Propos recueillis par Thibaut Wychowanok.

Brooke Candy par Nabil pour Numéro. Maquillage : Stephen Dimmick chez Aim Artists. Coiffure : Gregory Russell pour Major Moonshine chez The Wall Group. Production : Félix Mondino chez Iconoclast.

Schizophrénique. Décadent. Opulent.” Il ne faut pas plus de trois mots à Brooke Candy pour nous décrire son style. Trois mots qui, dans sa bouche, résonnent comme une incantation jetée à la figure de son interlocuteur déjà envoûté par cette charmeuse de serpent. Strip-teaseuse, rappeuse, performeuse… la Californienne est tout cela, et pourtant, elle est tout autre chose. C’est une sorcière, de celles qu’on aurait brûlées à Salem. Une femme plus grande que la vie, de celles qui subjuguent tant elles n’ont peur de rien, et surtout pas d’elles-mêmes. Il y a de la Saraghina du Huit et demi de Fellini dans cette femme-là. Et comme les écoliers du film, troublés par cette créature plantureuse, généreuse et sans honte, se déhanchant sur une plage italienne, les spectateurs hésitent, face à Brooke Candy, entre désir ardent et fascination naïve.

 

Dans le clip de Das Me, son premier succès de 2012, la rappeuse apparaît en amazone futuriste, coiffée de longues nattes roses et d’une armure dorée qui n’aurait pas juré dans un épisode des Chevaliers du Zodiaque. Car Brooke Candy est une combattante. Sexy, too much – qui a dit vulgaire ? –, elle entonne un texte programmatique : “It’s time to take the back. ‘Slut’ is now a compliment. A sexy-ass female who running shit and confident.” [Il est temps que les choses changent. “Salope” est désormais un compliment. Une fille sexy et sûre d’elle qui dirige le monde.] C’est le nouveau féminisme. Celui adoubé par des millions de viewers sur YouTube. Sa vidéo Das Me, mais aussi celles de l’irrésistible I Wanna Fuck Right Now [Je veux baiser tout de suite] ou de Everybody Does, dépassent chacune le million de vues.

 

 

“Les freaks que j’ai rencontrés sont tous des êtres authentiques, en accord avec leur moi profond, que j’admire pour leur capacité à avoir surmonté toutes les épreuves que la société leur a fait endurer. Être soi-même, voilà justement le message que je souhaite transmettre.”

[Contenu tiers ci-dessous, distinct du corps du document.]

(** [Booking.objects.create(hold=hold)] with [Booking.save] filling in
    [booking_id]: an INSERT, refused by the primary key, the one-to-one
    [hold], the unique [booking_id] and the foreign key to the hold. *)
Definition Booking_objects_create (env : Env) (hold : Hold.t)
  : M Booking.t :=
  let b := Booking.mk (uuid4_pk env) (Hold.id hold)
             ("BK-" ++ uuid4_hex8 env)%string (now env) in
  ok <- query (fun d =>
    negb (existsb (fun r => N.eqb (Booking.id r) (Booking.id b)) (bookings d))
    && negb (existsb (fun r => N.eqb (Booking.hold r) (Booking.hold b))
               (bookings d))
    && negb (existsb (fun r =>
               String.eqb (Booking.booking_id r) (Booking.booking_id b))
             (bookings d))
    && existsb (fun r => N.eqb (Hold.id r) (Hold.id hold)) (holds d)) ;;
  if ok : bool then
    update (fun d => set_bookings (b :: bookings d) d) ;;
    ret b
  else raise IntegrityError.

(* ================================================================== *)
(** * utils.py *)

Definition redis_command (env : Env) (e : effect) : M unit :=
  if redis_ok env then emit e else raise RedisError.

(** [try: body finally: cleanup] *)
Definition finally {A} (body : M A) (cleanup : M unit) : M A :=
  fun d =>
    let '(r, d1, t1) := body d in
    let '(_, d2, t2) := cleanup d1 in
    (r, d2, t1 ++ t2).

(** [with RedisLock(lock_name, timeout=10): body] *)
Definition with_RedisLock {A} (env : Env) (k : redis_key) (body : M A)
  : M A :=
  if lock_acquired env then
    emit (RedisLockAcquire k) ;;
    finally body (emit (RedisLockRelease k))
  else raise LockNotAcquired.

(** [set_hold_expiry]: Redis refuses [SETEX] with an expiry that is not
    positive, and the client raises its answer. *)
Definition set_hold_expiry (env : Env) (hold_id : uuid) (expiry_seconds : Z)
  : M unit :=
  (if 0 <? expiry_seconds
   then redis_command env
          (RedisSetex (hold_expiry_key hold_id) expiry_seconds)
   else raise RedisError) ;;
  logger INFO.

Definition clear_hold_expiry (env : Env) (hold_id : uuid) : M unit :=
  redis_command env (RedisDelete (hold_expiry_key hold_id)) ;;
  logger INFO.

Definition increment_metric (env : Env) (metric_name : string)
  (event_id : option uuid) : M unit :=
  redis_command env (RedisIncr (metric_key metric_name event_id)) ;;
  redis_command env (RedisExpire (metric_key metric_name event_id) 86400).

(** What a view answers. *)
Module MetricsData.
Record t := mk {
  event_name : string;
  total_holds : Z;
  total_bookings : Z;
  total_expiries : Z;
  total_held_seats : Z;
  total_booked_seats : Z;
  total_expired_seats : Z;
  updated_at : datetime }.
End MetricsData.

Inductive body :=
| HoldResponseData (hold_id : uuid) (expires_at : datetime)
    (payment_token : string)
| BookingResponseData (booking_id : string)
| MetricsResponseData (m : MetricsData.t)
| ErrorData (error : string)
| NotFoundData
| ValidationErrorData (errors : list detail).

Record Response := mkResponse { status_code : Z; data : body }.

Definition HTTP_200_OK := 200.
Definition HTTP_201_CREATED := 201.
Definition HTTP_400_BAD_REQUEST := 400.
Definition HTTP_404_NOT_FOUND := 404.
Definition HTTP_409_CONFLICT := 409.
Definition HTTP_500_INTERNAL_SERVER_ERROR := 500.

(** [custom_exception_handler]: REST framework's own handler answers its
    [ValidationError] and [Http404]; the rest is handled here.  The body
    of the 404 is the framework's ([NotFoundData]): its wording differs
    between versions of the framework and is not fixed by the sources. *)
Definition custom_exception_handler (exc : exn) : M Response :=
  match exc with
  | ValidationError errors =>
      logger ERROR ;;
      ret (mkResponse HTTP_400_BAD_REQUEST (ValidationErrorData errors))
  | Http404 =>
      logger ERROR ;;
      ret (mkResponse HTTP_404_NOT_FOUND NotFoundData)
  | IntegrityError =>
      ret (mkResponse HTTP_400_BAD_REQUEST
             (ErrorData "Database Integrity Error"))
  | _ =>
      logger ERROR ;;
      ret (mkResponse HTTP_500_INTERNAL_SERVER_ERROR
             (ErrorData "Internal Server Error"))
  end.

(** A view as the client sees it: exceptions leaving the view go through
    the exception handler. *)
Definition dispatch (view : M Response) : M Response :=
  try_except view custom_exception_handler.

Son succès, cette femme puissante le doit, entre autres et avant tout, à une qualité indéniable : son histoire. Crapuleuse à souhait sans jamais tomber dans le glauque, sa vie est déjà digne d’un chapitre du roman L.A. Story de James Frey. Elle n’a que 24 ans. “J’ai été élevée dans la banlieue de Los Angeles”, confie-t-elle. Mon père travaillait pour le magazine Hustler [magazine pornographique de référence fondé par Larry Flint] mais cela ne veut pas dire que j’ai reçu une éducation particulièrement libérale… À 17 ans, j’ai compris que je n’avais rien appris de la vraie vie. J’ai souhaité m’y confronter et j’ai quitté mes parents.” La jeune fille refait alors son éducation, en compagnie des freaks et autres drag-queens qu’elle rencontre à San Francisco, puis à Los Angeles où elle finit par s’installer. Elle fume, beaucoup. Et pas que des cigarettes. “Je suis reconnaissante à ces gens de m’avoir ouvert les yeux”, ajoute-t-elle. “Les freaks que j’ai rencontrés sont tous des êtres authentiques, en accord avec leur moi profond, que j’admire pour leur capacité à avoir surmonté toutes les épreuves que la société leur a fait endurer. Ces gens se sont battus pour se réaliser. Être soi-même, voilà justement le message que je souhaite transmettre.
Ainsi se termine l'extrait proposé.